Marsh credits “the tools we have at our disposal, including vaccines and medications that reduce the impact, and because of the number of people who have had it and recovered.”
Marsh said about 90% to 95% of the U.S. population has immune protection from COVID.
“COVID is still an infectious disease and highly spreadable and in certain populations can still be deadly,” Marsh said. “Especially those over 65 and are immunocompromised.”
WHO Emergency Health Programs Executive Director Dr. Michael Ryan said people will continue to get sick from COVID.
“We fully expect that this virus will continue to transmit, and this is the history of pandemics. If we look at — It took decades for the final throes of the pandemic virus of 1918 to disappear,” Ryan said.
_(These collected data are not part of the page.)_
(** * Mock betting: ledger and settlement engine of [src/src/App.tsx]

    A shallow embedding of the ledger-affecting code of the React component
    [App]: the profit calculator, the settlement-criteria explainer and the
    three handlers that write to the record store ([loginWithUsername],
    [handlePlaceBet], [handleSettleBet]).

    Numbers are JavaScript numbers, that is IEEE 754 binary64 values, and are
    modelled by Rocq's primitive [float]s, whose operations are the same
    correctly rounded binary64 operations.  The record store (Supabase) is
    modelled by four tables held in lists; the React state of the component is
    a record that the handlers transform. *)

From Stdlib Require Import ZArith List String Ascii Bool Lia Floats.
From Stdlib Require Uint63.
Import ListNotations.

(** Decimal literals such as [90.91] stand for the nearest binary64 value. *)
Set Warnings "-inexact-float".

(** ** JavaScript numbers and the built-ins the component calls *)

Module JS.

Definition number := float.

(** [isNaN(x)] *)
Definition isNaN (x : number) : bool := is_nan x.

(** The number whose value is the integer [z], for [0 <= z < 2^53]. *)
Definition of_Z (z : Z) : number := of_uint63 (Uint63.of_Z z).

Module Math.

(** [Math.abs(x)] *)
Definition abs (x : number) : number := PrimFloat.abs x.

(** [Math.floor(x)], computed on the exact value [(-1)^s * m * 2^e] of [x]. *)
Definition floor (x : number) : number :=
  match Prim2SF x with
  | S754_finite s m e =>
      if (0 <=? e)%Z then x
      else
        let q := Z.shiftr (Zpos m) (- e) in
        let exact := (Z.shiftl q (- e) =? Zpos m)%Z in
        if s then (if exact then x else (- of_Z (q + 1))%float) else of_Z q
  | _ => x
  end.

End Math.

(** [x % 1]: the fractional part of [x] with the sign of [x]; [NaN] when [x]
    is not finite. *)
Definition mod1 (x : number) : number :=
  match Prim2SF x with
  | S754_nan | S754_infinity _ => nan
  | S754_zero _ => x
  | S754_finite s m e =>
      let r := if (0 <=? e)%Z then 0%Z else Z.land (Zpos m) (Z.ones (- e)) in
      let f := Z.ldexp (of_Z r) e in
      if s then (- f)%float else f
  end.

(** The text [x.toFixed(2)] produces, by what it denotes: ["NaN"],
    ["Infinity"] or ["-Infinity"], a decimal with two fractional digits (a
    sign and a count of hundredths), or, from [1e21] on, the shortest decimal
    that reads back as [x]. *)
Inductive decimal :=
| DNaN
| DInfinity (neg : bool)
| DFixed (neg : bool) (hundredths : Z)
| DShortest (x : number).

Definition ten21 : Z := 10 ^ 21.

(** [x.toFixed(2)]: for [|x| < 1e21] the integer [n] for which [n / 100 - |x|]
    is closest to zero, the larger one when two are equally close; the sign is
    kept when [x < 0], so [-0] prints as ["0.00"]. *)
Definition toFixed2 (x : number) : decimal :=
  match Prim2SF x with
  | S754_nan => DNaN
  | S754_infinity s => DInfinity s
  | S754_zero _ => DFixed false 0
  | S754_finite s m e =>
      if (0 <=? e)%Z then
        if (ten21 <=? Z.shiftl (Zpos m) e)%Z then DShortest x
        else DFixed s (100 * Z.shiftl (Zpos m) e)
      else
        DFixed s ((200 * Zpos m + Z.shiftl 1 (- e)) / Z.shiftl 1 (1 - e))
  end.

(** [Number(text)] on such a text: the binary64 value nearest to the decimal
    (ties to even), which is the correctly rounded quotient of the count of
    hundredths by one hundred. *)
Definition Number (d : decimal) : number :=
  match d with
  | DNaN => nan
  | DInfinity s => if s then neg_infinity else infinity
  | DShortest x => x
  | DFixed s n =>
      match n with
      | Zpos p => SF2Prim (SFdiv prec emax (S754_finite s p 0) (S754_finite false 100 0))
      | _ => if s then neg_zero else zero
      end
  end.

(** [s.trim()], on the ASCII white space and line terminators. *)
Definition is_space (c : ascii) : bool :=
  let n := nat_of_ascii c in
  (Nat.eqb n 32 || (Nat.leb 9 n && Nat.leb n 13))%bool.

Fixpoint trimStart (s : string) : string :=
  match s with
  | String c s' => if is_space c then trimStart s' else s
  | EmptyString => EmptyString
  end.

Fixpoint trimEnd (s : string) : string :=
  match s with
  | String c s' =>
      match trimEnd s' with
      | EmptyString => if is_space c then EmptyString else String c EmptyString
      | t => String c t
      end
  | EmptyString => EmptyString
  end.

Definition trim (s : string) : string := trimEnd (trimStart s).

End JS.

Import JS.

(** ** Row types of [App.tsx]

    Every row type is a record in a module of its name, so that the fields
    keep the names they have in the source. *)

(** Row identifiers are generated by the store; a table gives its next row
    the number of rows it already holds. *)
Definition row_id := nat.

Module UserRow.
Record t := mk {
  id : row_id;
  username : string;
  display_name : option string;
  starting_balance : number;
  current_balance : number
}.
Definition with_current_balance (b : number) (u : t) : t :=
  mk (id u) (username u) (display_name u) (starting_balance u) b.
End UserRow.

Module TransactionInsert.
Record t := mk {
  user_id : row_id;
  type : string;
  amount : number;
  balance_after : number;
  bet_id : option row_id
}.
End TransactionInsert.

Module GameInfo.
Record t := mk {
  home_team : string;
  away_team : string
}.
End GameInfo.

(** The columns [season], [week] and [kickoff_at] of a game are written once
    by [ensureGameInDb] and never read by the component; they are left out. *)
Module GameRow.
Record t := mk {
  id : row_id;
  home_team : string;
  away_team : string;
  external_game_id : option string
}.
End GameRow.

Inductive Side := HOME | AWAY.

Inductive SettleResult := WON | LOST | PUSH.

(** The string a [SettleResult] is in the source. *)
Definition status_of (r : SettleResult) : string :=
  match r with
  | WON => "WON"
  | LOST => "LOST"
  | PUSH => "PUSH"
  end.

Module BetRow.
Record t := mk {
  id : row_id;
  user_id : row_id;
  game_id : row_id;
  side : Side;
  team_name : string;
  spread_line : number;
  odds_american : number;
  stake : number;
  status : string;
  placed_at : string;
  settled_at : option string;
  payout : option number;
  profit : option number;
  fair_profit : option number;
  fair_payout : option number;
  game : option GameInfo.t
}.
(** The joined column [game:games(home_team, away_team)] of [fetchMyBets]. *)
Definition with_game (g : option GameInfo.t) (b : t) : t :=
  mk (id b) (user_id b) (game_id b) (side b) (team_name b) (spread_line b)
     (odds_american b) (stake b) (status b) (placed_at b) (settled_at b)
     (payout b) (profit b) (fair_profit b) (fair_payout b) g.
End BetRow.

Module BetInsert.
Record t := mk {
  user_id : row_id;
  game_id : row_id;
  side : Side;
  team_name : string;
  spread_line : number;
  odds_american : number;
  stake : number
}.
End BetInsert.

(** Modelled from the spec: the quote types [SpreadSide] and [NflSpreadGame]
    of [./oddsApi], of which the component reads these fields: per game the
    external identifier, the home and away team names and, for each side, an
    optional quote of team name, point and American price. *)
Module SpreadSide.
Record t := mk {
  teamName : string;
  point : number;
  price : number
}.
End SpreadSide.

Module NflSpreadGame.
Record t := mk {
  id : string;
  homeTeam : string;
  awayTeam : string;
  commenceTime : string;
  homeSpread : option SpreadSide.t;
  awaySpread : option SpreadSide.t
}.
End NflSpreadGame.

Module SelectedBet.
Record t := mk {
  game : NflSpreadGame.t;
  side : Side;
  spread : SpreadSide.t
}.
End SelectedBet.

(** ** The pure functions *)

Local Open Scope float_scope.

(** [calculateProfit], lines 75-81. *)
Definition calculateProfit (stake odds : number) : number :=
  if 0 <? odds then stake * (odds / 100)
  else stake * (100 / Math.abs odds).

Section Explainer.

(** [`${x}`] for a number [x]: the built-in conversion of a number to text. *)
Variable toString : number -> string.

Local Open Scope string_scope.

(** [getSpreadExplanation], lines 83-115. *)
Definition getSpreadExplanation (bet : BetRow.t) : string :=
  match BetRow.game bet with
  | None => ""
  | Some g =>
      let home := GameInfo.home_team g in
      let away := GameInfo.away_team g in
      let line := BetRow.spread_line bet in
      let absLine := Math.abs line in
      let lineStr := if (0 <? line)%float then "+" ++ toString line else toString line in
      let betTeam := match BetRow.side bet with HOME => home | AWAY => away end in
      let oppTeam := match BetRow.side bet with HOME => away | AWAY => home end in
      if (line =? 0)%float then
        "You bet " ++ betTeam ++ " (pick'em). If " ++ betTeam
        ++ " win, select WON. If " ++ oppTeam
        ++ " win, select LOST. If the game ends tied, select PUSH."
      else if (line <? 0)%float then
        let hasHook := negb (mod1 absLine =? 0)%float in
        if hasHook then
          let needed := (Math.floor absLine + 1)%float in
          "You bet " ++ betTeam ++ " " ++ lineStr ++ ". If " ++ betTeam
          ++ " win by " ++ toString needed
          ++ " or more points, select WON. If " ++ oppTeam ++ " win or "
          ++ betTeam ++ " win by " ++ toString (needed - 1)%float
          ++ " or fewer, select LOST."
        else
          "You bet " ++ betTeam ++ " " ++ lineStr ++ ". If " ++ betTeam
          ++ " win by more than " ++ toString absLine
          ++ " points, select WON. If they win by exactly " ++ toString absLine
          ++ ", select PUSH. If they win by fewer than " ++ toString absLine
          ++ " points or lose, select LOST."
      else
        let hasHook := negb (mod1 absLine =? 0)%float in
        if hasHook then
          let maxLose := Math.floor absLine in
          let bust := (maxLose + 1)%float in
          "You bet " ++ betTeam ++ " " ++ lineStr ++ ". If " ++ betTeam
          ++ " win or lose by " ++ toString maxLose
          ++ " points or fewer, select WON. If they lose by " ++ toString bust
          ++ " or more, select LOST."
        else
          "You bet " ++ betTeam ++ " " ++ lineStr ++ ". If " ++ betTeam
          ++ " win or lose by fewer than " ++ toString absLine
          ++ " points, select WON. If they lose by exactly " ++ toString absLine
          ++ ", select PUSH. If they lose by more than " ++ toString absLine
          ++ ", select LOST."
  end.

End Explainer.

(** ** The record store

    Four tables, each a list of rows in insertion order.  Only what the
    component does with the store is modelled: lookup by a unique key, insert
    with a generated identifier, update by identifier, and the filtered select
    of [fetchMyBets].  A call to the store that is answered with a transport
    error is outside the model; an update that matches no row is inside it. *)

Module Store.
Record t := mk {
  users : list UserRow.t;
  games : list GameRow.t;
  bets : list BetRow.t;
  transactions : list TransactionInsert.t
}.
Definition empty : t := mk [] [] [] [].
Definition with_users (us : list UserRow.t) (s : t) : t :=
  mk us (games s) (bets s) (transactions s).
Definition with_games (gs : list GameRow.t) (s : t) : t :=
  mk (users s) gs (bets s) (transactions s).
Definition with_bets (bs : list BetRow.t) (s : t) : t :=
  mk (users s) (games s) bs (transactions s).
Definition with_transactions (ts : list TransactionInsert.t) (s : t) : t :=
  mk (users s) (games s) (bets s) ts.
End Store.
Marsh said there are currently about 1,900 people hospitalized with COVID and approximately 190 people die daily across the U.S. He said those are the lowest numbers in months.
“It really reminds us how very fortunate we are to live in a time where we do effective and safe vaccines, where we have medications to allow us to survive even if we are infected,” Marsh said.
Marsh said the tools created during the pandemic must not be ignored heading into the future.
“We need to continue to use those tools in ways that continue to protect us and continue to develop new tools,” Marsh said. “Because just as COVID came and impacted us, so will some other infection in the future.”
The pandemic was also proof, according to Marsh, of the interconnectivity of the citizens of the world.
“We learned that if an infection impacts one part of the world and it’s highly spreadable then it’s going to impact all of the world,” Marsh said.
The latest report from the state Department of Health and Human Resources said there have been 8,117 deaths in West Virginia attributed to COVID-19.